PROMPT -> Somewhere below is a line with "- eapply Forall_impl;" and, later, a line with "Lemma remove_first_sub p"; repeat those two lines and all the lines between them, exactly as they are.

DATA SHOWN ->
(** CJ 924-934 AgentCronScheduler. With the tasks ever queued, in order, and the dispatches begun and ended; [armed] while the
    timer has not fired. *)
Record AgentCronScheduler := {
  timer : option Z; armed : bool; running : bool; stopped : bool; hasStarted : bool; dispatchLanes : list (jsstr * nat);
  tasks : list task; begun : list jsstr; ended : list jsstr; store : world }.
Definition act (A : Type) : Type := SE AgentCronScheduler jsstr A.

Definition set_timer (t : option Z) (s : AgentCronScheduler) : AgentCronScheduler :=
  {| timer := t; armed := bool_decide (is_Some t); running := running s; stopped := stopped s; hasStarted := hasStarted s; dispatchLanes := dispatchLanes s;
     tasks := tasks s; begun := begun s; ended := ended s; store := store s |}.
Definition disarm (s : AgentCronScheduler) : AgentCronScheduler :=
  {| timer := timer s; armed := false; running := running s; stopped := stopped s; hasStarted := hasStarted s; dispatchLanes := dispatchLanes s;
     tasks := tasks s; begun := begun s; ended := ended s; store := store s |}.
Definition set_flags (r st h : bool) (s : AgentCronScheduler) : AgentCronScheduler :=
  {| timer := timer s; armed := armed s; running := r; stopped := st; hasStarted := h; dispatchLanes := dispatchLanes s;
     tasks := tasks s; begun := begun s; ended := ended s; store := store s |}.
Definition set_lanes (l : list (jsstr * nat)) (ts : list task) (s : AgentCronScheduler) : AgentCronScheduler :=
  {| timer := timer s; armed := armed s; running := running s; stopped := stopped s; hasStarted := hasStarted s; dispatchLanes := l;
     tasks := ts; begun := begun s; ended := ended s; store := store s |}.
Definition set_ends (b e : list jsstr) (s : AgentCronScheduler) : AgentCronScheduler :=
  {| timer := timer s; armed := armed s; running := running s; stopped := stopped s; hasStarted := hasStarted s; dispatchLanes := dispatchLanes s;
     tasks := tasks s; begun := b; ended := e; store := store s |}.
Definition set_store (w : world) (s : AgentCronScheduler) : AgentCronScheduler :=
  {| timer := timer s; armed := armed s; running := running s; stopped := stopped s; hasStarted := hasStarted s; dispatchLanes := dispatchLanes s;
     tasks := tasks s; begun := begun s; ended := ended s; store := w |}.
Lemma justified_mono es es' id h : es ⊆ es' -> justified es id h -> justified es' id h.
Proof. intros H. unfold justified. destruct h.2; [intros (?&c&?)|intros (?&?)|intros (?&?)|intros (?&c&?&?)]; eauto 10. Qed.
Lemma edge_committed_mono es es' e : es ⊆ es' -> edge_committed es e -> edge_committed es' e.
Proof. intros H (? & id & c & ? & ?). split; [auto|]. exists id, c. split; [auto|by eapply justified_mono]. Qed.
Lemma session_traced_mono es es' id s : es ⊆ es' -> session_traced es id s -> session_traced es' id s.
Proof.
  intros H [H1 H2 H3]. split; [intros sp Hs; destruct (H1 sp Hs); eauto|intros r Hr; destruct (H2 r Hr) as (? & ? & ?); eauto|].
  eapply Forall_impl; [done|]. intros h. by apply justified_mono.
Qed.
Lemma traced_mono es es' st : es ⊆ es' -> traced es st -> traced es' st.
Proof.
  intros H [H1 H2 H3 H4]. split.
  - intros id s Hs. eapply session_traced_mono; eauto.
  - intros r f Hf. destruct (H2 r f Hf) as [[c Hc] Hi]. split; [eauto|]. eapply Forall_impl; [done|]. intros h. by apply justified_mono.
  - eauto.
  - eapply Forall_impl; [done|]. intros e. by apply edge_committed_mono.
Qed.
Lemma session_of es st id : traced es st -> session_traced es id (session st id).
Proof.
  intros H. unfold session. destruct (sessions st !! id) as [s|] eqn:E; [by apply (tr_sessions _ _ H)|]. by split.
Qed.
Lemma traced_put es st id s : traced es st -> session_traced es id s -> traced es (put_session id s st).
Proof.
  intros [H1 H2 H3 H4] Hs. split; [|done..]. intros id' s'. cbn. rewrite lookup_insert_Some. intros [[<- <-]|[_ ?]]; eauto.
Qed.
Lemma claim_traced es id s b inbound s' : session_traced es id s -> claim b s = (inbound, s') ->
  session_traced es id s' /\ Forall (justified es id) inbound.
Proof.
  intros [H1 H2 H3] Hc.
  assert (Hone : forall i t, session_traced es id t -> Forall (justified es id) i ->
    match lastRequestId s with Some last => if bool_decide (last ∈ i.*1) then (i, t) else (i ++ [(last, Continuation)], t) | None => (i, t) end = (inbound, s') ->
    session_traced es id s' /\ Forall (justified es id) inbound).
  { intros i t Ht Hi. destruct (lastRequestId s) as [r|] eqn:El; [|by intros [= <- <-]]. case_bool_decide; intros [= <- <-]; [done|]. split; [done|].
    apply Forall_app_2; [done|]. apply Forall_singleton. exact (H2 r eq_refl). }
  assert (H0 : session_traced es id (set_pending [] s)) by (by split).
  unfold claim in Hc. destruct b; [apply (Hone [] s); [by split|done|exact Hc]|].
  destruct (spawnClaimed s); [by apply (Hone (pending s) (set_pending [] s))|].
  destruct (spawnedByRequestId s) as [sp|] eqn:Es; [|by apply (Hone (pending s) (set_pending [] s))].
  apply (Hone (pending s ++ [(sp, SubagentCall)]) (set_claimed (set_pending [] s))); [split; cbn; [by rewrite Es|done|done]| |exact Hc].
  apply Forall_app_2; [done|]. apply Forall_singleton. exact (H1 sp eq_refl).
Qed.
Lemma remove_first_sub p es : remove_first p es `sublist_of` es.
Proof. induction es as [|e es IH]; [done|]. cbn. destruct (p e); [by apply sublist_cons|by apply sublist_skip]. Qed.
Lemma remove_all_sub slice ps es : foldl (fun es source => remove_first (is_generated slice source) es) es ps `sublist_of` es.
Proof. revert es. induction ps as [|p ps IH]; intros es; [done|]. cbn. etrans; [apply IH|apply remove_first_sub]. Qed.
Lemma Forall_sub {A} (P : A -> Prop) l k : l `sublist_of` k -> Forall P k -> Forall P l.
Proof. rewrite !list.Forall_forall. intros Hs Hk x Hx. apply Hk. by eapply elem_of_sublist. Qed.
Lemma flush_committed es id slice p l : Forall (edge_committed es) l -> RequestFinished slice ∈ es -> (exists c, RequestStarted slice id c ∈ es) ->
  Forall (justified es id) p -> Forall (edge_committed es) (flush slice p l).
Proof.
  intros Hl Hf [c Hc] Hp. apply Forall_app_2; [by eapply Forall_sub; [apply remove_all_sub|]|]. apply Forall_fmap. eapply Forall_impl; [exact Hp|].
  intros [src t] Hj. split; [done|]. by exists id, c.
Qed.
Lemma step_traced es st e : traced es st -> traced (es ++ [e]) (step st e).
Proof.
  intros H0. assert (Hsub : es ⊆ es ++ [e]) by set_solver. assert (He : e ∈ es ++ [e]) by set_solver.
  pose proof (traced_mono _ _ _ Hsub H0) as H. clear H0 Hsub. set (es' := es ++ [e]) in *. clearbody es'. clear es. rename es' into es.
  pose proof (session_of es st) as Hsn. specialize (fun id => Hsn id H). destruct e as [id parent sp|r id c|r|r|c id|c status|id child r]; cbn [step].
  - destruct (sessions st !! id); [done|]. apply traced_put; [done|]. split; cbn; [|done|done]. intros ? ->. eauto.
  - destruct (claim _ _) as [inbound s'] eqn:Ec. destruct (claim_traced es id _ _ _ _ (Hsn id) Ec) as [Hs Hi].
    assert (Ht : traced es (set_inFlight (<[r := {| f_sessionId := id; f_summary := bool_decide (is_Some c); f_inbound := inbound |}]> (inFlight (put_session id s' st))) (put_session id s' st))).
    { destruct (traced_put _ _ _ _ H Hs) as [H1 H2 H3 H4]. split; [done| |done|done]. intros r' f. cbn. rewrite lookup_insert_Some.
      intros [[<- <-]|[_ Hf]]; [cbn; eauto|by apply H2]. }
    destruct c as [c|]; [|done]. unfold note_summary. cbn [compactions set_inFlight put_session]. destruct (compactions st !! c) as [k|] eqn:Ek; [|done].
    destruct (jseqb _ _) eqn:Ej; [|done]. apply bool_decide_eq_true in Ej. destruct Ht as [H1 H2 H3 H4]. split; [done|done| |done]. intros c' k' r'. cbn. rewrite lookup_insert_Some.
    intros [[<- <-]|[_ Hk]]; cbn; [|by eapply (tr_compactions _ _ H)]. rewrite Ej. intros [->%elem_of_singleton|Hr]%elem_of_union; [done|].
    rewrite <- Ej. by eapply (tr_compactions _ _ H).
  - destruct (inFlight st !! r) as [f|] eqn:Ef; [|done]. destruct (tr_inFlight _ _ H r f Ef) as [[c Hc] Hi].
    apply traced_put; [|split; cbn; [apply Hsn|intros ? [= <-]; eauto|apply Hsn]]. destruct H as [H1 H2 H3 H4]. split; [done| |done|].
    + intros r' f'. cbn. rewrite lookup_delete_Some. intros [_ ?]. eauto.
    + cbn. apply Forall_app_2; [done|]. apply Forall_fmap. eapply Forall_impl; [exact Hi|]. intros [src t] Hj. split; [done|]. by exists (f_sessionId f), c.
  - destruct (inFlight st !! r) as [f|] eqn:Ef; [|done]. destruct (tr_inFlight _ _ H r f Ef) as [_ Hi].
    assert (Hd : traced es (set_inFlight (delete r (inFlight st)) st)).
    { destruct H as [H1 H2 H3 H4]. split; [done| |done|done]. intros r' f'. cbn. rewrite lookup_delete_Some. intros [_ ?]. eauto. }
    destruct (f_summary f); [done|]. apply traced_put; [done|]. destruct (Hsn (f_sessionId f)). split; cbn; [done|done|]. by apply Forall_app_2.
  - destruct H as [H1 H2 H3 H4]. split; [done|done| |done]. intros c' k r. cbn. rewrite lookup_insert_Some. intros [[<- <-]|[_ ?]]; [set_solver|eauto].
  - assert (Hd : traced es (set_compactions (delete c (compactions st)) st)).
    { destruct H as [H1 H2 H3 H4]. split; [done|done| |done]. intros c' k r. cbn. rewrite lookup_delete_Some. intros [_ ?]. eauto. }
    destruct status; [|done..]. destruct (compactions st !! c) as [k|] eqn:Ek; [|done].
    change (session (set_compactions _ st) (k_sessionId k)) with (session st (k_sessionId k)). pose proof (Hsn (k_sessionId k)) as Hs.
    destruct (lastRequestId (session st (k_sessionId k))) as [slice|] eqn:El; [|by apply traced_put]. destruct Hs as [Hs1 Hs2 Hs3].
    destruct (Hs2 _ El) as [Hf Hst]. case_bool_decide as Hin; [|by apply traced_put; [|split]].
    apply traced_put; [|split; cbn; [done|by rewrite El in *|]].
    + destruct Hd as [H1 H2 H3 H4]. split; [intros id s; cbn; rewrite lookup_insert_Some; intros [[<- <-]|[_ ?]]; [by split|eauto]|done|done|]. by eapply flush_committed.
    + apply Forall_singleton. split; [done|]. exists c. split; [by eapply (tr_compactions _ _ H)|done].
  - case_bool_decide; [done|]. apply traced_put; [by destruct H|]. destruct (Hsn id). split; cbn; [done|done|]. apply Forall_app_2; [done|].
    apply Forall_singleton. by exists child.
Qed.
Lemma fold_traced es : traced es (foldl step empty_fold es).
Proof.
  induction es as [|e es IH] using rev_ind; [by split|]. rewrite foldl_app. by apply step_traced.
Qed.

COMPLETED TASK ->
  - eapply Forall_impl; [done|]. intros e. by apply edge_committed_mono.
Qed.
Lemma session_of es st id : traced es st -> session_traced es id (session st id).
Proof.
  intros H. unfold session. destruct (sessions st !! id) as [s|] eqn:E; [by apply (tr_sessions _ _ H)|]. by split.
Qed.
Lemma traced_put es st id s : traced es st -> session_traced es id s -> traced es (put_session id s st).
Proof.
  intros [H1 H2 H3 H4] Hs. split; [|done..]. intros id' s'. cbn. rewrite lookup_insert_Some. intros [[<- <-]|[_ ?]]; eauto.
Qed.
Lemma claim_traced es id s b inbound s' : session_traced es id s -> claim b s = (inbound, s') ->
  session_traced es id s' /\ Forall (justified es id) inbound.
Proof.
  intros [H1 H2 H3] Hc.
  assert (Hone : forall i t, session_traced es id t -> Forall (justified es id) i ->
    match lastRequestId s with Some last => if bool_decide (last ∈ i.*1) then (i, t) else (i ++ [(last, Continuation)], t) | None => (i, t) end = (inbound, s') ->
    session_traced es id s' /\ Forall (justified es id) inbound).
  { intros i t Ht Hi. destruct (lastRequestId s) as [r|] eqn:El; [|by intros [= <- <-]]. case_bool_decide; intros [= <- <-]; [done|]. split; [done|].
    apply Forall_app_2; [done|]. apply Forall_singleton. exact (H2 r eq_refl). }
  assert (H0 : session_traced es id (set_pending [] s)) by (by split).
  unfold claim in Hc. destruct b; [apply (Hone [] s); [by split|done|exact Hc]|].
  destruct (spawnClaimed s); [by apply (Hone (pending s) (set_pending [] s))|].
  destruct (spawnedByRequestId s) as [sp|] eqn:Es; [|by apply (Hone (pending s) (set_pending [] s))].
  apply (Hone (pending s ++ [(sp, SubagentCall)]) (set_claimed (set_pending [] s))); [split; cbn; [by rewrite Es|done|done]| |exact Hc].
  apply Forall_app_2; [done|]. apply Forall_singleton. exact (H1 sp eq_refl).
Qed.
Lemma remove_first_sub p es : remove_first p es `sublist_of` es.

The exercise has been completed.